* **ACTIVITY**
Beneath this task are records; state how many of their lines hold the word "VStr", and nothing else.

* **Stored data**
%%

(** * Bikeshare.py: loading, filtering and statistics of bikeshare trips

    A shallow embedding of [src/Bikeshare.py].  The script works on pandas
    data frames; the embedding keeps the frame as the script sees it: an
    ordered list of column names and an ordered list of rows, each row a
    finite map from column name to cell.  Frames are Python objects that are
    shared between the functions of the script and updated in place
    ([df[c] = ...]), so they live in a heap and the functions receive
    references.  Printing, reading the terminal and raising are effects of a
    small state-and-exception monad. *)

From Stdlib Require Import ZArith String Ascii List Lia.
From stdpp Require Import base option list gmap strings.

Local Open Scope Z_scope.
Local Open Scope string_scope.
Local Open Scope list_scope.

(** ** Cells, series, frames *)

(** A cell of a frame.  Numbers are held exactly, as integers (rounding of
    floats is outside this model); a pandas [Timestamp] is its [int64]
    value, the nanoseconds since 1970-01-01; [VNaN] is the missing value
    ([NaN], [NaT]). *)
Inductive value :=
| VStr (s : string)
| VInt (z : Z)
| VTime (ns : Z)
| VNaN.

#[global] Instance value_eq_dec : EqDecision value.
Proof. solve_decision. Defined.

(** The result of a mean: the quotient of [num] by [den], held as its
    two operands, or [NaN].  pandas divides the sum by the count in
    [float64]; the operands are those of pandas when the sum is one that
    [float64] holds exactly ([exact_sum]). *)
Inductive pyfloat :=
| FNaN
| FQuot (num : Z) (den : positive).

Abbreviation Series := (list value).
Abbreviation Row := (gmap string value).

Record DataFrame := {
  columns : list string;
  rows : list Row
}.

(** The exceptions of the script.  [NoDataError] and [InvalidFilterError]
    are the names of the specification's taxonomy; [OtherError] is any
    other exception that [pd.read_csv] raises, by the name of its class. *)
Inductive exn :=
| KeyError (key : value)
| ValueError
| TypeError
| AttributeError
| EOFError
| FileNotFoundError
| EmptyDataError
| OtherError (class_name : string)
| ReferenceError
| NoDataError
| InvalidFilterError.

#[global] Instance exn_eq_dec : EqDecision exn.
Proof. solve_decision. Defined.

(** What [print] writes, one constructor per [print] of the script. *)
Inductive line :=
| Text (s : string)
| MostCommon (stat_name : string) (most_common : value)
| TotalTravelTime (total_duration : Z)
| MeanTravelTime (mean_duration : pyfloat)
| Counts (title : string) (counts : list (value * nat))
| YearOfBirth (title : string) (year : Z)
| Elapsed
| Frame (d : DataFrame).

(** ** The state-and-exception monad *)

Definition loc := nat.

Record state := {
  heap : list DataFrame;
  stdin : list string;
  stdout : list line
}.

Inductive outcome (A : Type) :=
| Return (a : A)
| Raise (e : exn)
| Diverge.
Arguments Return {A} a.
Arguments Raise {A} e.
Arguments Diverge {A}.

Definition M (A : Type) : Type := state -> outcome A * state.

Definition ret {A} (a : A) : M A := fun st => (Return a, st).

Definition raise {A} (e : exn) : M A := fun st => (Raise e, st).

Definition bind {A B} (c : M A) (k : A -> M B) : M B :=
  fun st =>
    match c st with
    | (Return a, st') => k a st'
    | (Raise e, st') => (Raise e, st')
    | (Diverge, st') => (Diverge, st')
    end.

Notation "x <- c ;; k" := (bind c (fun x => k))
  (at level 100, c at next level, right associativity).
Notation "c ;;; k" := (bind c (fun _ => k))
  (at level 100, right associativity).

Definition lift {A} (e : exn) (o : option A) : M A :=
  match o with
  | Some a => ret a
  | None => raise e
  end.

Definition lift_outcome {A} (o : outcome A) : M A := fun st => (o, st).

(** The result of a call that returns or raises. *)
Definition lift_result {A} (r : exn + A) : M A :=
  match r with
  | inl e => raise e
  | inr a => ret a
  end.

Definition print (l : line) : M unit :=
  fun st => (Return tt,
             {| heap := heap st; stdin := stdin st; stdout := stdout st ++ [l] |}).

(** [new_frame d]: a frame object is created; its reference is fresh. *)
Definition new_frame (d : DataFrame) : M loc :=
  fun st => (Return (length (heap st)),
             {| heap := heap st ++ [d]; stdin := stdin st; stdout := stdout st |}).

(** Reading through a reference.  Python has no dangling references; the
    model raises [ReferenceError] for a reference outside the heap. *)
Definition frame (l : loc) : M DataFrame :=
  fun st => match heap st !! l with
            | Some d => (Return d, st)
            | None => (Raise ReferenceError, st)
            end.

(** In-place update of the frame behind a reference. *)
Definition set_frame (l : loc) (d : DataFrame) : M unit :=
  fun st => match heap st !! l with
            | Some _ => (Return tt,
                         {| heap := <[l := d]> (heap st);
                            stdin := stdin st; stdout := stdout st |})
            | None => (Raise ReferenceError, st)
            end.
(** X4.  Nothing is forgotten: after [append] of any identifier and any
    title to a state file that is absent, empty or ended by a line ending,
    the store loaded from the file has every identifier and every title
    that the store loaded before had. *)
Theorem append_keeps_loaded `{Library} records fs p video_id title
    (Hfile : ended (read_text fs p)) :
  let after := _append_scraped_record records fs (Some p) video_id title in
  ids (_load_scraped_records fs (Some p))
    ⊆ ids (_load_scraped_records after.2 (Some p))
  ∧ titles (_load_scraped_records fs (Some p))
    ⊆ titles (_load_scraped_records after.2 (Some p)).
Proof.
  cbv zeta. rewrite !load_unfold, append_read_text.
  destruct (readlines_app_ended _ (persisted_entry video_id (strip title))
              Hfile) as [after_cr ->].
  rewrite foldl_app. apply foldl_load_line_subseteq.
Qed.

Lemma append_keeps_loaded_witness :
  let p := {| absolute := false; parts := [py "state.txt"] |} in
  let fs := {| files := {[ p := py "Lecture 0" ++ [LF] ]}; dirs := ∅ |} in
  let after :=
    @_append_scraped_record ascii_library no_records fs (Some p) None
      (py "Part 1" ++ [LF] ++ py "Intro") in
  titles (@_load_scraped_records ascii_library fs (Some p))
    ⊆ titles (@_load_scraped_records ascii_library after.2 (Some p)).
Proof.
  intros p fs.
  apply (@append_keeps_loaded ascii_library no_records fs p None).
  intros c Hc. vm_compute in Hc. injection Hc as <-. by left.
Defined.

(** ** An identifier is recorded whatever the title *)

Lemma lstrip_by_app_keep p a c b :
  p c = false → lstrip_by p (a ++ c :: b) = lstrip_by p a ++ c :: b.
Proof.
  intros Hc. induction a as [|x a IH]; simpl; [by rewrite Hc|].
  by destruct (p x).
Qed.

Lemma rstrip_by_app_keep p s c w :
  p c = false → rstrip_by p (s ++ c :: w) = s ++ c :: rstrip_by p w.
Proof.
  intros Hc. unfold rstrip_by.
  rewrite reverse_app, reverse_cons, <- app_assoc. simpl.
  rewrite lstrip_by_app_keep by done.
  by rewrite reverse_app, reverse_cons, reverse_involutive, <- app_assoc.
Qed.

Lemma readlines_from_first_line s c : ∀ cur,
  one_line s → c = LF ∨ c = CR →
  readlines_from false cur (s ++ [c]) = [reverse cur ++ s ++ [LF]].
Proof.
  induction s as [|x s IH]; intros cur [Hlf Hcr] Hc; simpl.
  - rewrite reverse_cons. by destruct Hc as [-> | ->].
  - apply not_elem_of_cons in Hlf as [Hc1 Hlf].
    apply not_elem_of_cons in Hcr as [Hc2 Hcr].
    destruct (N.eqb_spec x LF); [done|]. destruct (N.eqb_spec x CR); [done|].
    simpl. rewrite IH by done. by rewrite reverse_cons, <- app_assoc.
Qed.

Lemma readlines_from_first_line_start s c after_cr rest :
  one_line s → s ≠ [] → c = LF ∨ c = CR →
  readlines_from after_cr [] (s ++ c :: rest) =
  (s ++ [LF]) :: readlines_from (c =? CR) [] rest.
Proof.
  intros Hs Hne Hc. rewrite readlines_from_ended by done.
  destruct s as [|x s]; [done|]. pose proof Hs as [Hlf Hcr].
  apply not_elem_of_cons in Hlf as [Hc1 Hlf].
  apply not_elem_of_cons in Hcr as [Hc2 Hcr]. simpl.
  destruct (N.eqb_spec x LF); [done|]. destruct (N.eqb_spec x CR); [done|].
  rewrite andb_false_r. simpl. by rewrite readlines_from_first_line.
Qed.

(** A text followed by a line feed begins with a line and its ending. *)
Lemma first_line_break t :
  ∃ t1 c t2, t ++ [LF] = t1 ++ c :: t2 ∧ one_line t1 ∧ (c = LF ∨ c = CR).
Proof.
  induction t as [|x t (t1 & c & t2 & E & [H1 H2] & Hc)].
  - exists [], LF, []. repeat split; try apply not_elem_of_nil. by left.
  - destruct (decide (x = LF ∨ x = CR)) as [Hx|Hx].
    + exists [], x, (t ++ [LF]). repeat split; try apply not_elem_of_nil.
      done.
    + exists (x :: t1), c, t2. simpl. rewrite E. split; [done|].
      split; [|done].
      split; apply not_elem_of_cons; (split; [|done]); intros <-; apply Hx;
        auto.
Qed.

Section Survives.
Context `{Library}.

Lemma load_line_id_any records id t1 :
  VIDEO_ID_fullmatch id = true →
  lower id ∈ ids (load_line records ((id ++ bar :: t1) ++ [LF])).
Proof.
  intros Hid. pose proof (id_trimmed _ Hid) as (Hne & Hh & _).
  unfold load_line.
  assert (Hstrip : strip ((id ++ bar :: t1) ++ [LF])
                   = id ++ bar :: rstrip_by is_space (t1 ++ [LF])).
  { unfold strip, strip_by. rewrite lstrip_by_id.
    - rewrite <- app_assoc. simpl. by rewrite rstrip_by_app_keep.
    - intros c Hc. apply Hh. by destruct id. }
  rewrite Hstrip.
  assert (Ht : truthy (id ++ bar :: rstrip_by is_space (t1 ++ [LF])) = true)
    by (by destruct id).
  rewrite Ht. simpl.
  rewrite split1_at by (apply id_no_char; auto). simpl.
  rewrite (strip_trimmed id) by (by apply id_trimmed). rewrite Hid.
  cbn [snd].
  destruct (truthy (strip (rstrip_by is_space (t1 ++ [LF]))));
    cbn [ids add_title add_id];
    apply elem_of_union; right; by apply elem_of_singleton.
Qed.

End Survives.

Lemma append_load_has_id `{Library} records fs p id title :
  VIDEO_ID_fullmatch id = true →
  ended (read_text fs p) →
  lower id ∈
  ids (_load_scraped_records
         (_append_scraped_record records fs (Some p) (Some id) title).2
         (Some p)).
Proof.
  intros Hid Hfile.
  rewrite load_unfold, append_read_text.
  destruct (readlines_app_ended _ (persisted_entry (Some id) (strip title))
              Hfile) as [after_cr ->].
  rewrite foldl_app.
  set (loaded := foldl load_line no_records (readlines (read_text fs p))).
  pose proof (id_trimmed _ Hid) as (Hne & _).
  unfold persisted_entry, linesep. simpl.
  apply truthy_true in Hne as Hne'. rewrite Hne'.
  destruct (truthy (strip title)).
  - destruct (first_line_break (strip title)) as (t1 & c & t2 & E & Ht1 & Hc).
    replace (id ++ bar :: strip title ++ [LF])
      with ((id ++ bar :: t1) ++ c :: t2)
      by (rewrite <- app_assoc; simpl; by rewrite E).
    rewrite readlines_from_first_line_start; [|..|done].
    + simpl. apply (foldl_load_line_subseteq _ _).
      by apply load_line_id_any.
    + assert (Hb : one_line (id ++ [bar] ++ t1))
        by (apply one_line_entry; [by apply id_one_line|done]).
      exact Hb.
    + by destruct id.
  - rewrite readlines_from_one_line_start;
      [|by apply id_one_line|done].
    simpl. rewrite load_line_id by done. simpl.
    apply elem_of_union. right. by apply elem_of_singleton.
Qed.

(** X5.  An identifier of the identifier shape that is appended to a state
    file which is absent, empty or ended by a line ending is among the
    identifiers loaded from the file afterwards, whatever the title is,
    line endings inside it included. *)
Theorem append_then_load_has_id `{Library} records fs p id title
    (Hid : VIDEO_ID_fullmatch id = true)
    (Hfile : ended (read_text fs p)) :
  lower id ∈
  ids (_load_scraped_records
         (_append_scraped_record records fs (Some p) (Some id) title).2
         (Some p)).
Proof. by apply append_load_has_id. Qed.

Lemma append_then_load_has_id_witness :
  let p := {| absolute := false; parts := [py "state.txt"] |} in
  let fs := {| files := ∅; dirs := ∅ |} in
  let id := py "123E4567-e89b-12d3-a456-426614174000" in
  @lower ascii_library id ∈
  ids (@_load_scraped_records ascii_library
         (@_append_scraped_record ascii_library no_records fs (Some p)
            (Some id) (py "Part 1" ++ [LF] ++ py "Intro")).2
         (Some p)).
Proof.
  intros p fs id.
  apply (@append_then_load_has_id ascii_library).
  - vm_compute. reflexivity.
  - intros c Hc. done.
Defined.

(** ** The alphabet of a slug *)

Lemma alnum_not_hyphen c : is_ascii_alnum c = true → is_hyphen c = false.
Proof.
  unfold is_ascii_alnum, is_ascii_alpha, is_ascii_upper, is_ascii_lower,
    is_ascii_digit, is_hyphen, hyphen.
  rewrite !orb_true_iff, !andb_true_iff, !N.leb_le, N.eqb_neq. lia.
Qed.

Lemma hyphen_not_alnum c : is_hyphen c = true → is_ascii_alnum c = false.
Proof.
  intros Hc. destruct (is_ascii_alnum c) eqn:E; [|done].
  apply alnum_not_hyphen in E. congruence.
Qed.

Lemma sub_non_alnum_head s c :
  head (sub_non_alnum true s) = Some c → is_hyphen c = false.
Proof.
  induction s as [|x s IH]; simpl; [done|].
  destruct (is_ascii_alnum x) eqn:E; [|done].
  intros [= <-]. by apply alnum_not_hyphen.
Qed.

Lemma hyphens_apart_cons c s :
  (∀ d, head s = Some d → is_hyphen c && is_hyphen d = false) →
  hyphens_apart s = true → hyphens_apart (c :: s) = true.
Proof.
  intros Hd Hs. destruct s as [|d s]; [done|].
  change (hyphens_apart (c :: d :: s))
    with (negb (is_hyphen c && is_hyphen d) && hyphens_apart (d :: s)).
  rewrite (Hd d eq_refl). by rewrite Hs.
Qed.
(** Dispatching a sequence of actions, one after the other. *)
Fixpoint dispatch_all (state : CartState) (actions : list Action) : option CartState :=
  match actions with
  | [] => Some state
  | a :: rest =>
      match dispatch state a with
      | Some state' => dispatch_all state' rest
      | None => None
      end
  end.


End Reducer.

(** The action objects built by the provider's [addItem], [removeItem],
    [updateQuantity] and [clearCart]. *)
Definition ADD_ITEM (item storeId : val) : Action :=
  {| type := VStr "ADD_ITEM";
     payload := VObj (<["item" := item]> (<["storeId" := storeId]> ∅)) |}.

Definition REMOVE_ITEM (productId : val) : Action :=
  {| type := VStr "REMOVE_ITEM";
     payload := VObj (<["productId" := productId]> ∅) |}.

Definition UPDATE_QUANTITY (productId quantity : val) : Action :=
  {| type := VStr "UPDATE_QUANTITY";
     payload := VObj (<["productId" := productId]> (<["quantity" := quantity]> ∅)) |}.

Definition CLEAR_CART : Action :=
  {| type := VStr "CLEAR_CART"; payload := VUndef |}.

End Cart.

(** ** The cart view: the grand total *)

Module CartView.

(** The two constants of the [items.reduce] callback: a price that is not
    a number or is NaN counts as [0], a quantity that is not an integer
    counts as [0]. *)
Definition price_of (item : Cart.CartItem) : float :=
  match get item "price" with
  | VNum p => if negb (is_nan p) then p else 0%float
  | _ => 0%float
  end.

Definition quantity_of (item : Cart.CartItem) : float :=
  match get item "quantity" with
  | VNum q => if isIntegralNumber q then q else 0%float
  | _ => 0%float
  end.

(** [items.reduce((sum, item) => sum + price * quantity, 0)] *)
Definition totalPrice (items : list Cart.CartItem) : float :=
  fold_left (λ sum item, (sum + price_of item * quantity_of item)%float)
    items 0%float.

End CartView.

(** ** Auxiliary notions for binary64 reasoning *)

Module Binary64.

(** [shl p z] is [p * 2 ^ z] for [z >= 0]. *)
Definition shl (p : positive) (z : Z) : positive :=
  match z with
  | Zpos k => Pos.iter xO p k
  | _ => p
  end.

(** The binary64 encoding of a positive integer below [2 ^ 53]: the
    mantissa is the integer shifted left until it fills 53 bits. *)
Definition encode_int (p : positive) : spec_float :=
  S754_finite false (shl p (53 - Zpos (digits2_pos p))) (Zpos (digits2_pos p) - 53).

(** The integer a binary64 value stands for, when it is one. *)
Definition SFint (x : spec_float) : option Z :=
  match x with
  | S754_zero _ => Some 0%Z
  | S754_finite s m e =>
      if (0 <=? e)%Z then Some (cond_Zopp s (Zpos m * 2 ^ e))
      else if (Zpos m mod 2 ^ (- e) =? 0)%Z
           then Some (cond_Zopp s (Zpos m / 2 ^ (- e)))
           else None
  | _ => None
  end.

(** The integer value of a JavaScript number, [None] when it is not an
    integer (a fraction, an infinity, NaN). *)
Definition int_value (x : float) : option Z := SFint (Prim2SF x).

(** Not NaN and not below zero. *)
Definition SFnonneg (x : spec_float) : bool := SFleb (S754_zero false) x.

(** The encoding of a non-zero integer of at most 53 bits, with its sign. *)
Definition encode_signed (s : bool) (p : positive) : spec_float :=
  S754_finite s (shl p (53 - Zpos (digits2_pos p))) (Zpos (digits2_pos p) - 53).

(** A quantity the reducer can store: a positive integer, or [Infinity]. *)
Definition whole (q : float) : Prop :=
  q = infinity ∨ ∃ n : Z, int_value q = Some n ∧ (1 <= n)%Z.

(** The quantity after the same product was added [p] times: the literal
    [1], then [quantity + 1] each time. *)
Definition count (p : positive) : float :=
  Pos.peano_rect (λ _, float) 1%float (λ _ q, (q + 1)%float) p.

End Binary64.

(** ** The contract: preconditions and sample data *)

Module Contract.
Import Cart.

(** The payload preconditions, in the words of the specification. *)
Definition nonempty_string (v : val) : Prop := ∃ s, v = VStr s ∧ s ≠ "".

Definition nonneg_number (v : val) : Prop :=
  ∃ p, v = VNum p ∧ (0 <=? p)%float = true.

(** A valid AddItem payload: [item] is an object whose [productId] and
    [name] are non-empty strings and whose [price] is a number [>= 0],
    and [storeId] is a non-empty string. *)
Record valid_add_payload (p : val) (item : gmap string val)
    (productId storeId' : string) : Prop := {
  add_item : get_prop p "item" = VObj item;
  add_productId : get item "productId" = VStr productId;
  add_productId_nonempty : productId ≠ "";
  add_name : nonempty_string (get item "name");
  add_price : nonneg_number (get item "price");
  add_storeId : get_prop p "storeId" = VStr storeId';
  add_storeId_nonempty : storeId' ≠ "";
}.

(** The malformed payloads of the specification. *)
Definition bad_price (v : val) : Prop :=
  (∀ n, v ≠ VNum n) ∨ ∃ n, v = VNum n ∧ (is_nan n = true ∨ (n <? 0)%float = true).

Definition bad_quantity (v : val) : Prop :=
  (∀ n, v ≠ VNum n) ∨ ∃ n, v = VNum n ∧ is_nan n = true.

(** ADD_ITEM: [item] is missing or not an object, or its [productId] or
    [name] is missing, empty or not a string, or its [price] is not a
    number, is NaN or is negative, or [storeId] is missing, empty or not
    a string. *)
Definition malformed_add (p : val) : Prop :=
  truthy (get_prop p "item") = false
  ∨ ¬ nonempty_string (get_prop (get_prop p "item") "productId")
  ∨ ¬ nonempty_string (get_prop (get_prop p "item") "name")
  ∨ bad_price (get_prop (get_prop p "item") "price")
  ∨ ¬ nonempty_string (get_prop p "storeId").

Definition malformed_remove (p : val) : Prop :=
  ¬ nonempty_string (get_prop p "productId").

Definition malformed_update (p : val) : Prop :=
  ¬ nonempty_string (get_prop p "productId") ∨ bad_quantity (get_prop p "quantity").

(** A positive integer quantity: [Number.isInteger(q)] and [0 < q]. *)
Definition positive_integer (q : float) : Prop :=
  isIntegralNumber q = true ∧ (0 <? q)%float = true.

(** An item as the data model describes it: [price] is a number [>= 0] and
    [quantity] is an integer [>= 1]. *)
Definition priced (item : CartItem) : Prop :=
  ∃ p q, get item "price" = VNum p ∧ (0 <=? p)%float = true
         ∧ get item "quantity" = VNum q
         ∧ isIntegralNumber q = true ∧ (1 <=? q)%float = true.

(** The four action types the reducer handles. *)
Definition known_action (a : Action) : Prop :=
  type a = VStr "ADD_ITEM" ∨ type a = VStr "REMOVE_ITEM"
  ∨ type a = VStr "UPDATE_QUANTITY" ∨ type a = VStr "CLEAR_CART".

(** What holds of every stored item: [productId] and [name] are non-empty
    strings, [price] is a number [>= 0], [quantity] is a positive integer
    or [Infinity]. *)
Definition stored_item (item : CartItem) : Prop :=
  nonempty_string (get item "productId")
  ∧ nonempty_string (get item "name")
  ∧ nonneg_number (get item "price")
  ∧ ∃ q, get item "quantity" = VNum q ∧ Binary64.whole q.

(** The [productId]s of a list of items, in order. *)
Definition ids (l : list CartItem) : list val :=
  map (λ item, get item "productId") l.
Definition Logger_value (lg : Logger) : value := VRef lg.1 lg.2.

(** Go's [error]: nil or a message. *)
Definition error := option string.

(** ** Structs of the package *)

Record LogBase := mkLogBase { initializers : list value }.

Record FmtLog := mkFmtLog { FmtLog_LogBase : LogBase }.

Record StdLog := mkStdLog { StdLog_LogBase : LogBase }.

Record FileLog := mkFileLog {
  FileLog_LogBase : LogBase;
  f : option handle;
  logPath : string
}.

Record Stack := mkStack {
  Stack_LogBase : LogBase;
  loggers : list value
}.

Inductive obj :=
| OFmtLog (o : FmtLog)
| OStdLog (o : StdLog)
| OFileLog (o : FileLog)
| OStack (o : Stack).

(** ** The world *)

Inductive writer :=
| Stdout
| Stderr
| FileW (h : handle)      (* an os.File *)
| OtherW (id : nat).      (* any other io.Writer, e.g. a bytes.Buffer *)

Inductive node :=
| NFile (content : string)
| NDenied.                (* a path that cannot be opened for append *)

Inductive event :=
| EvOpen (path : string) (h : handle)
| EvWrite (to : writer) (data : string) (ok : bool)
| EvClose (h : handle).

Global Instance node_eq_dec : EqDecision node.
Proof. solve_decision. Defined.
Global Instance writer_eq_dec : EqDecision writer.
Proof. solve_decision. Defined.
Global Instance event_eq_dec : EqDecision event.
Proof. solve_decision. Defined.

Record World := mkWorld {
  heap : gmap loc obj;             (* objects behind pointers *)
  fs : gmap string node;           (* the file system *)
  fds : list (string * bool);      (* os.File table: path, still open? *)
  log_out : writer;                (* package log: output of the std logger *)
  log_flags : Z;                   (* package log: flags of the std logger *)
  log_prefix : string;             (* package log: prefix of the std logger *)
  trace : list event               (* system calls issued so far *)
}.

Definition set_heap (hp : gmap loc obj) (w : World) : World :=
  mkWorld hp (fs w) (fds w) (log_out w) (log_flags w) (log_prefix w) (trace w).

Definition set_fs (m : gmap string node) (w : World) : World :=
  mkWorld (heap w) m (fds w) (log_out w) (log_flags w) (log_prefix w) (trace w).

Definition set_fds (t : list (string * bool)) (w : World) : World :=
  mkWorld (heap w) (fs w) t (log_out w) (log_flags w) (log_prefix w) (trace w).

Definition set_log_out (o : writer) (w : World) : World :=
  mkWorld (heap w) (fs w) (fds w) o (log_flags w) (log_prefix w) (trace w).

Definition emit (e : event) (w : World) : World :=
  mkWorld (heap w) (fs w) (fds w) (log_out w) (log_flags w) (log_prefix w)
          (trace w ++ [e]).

%%

* **RESULT FOR THIS TASK**
10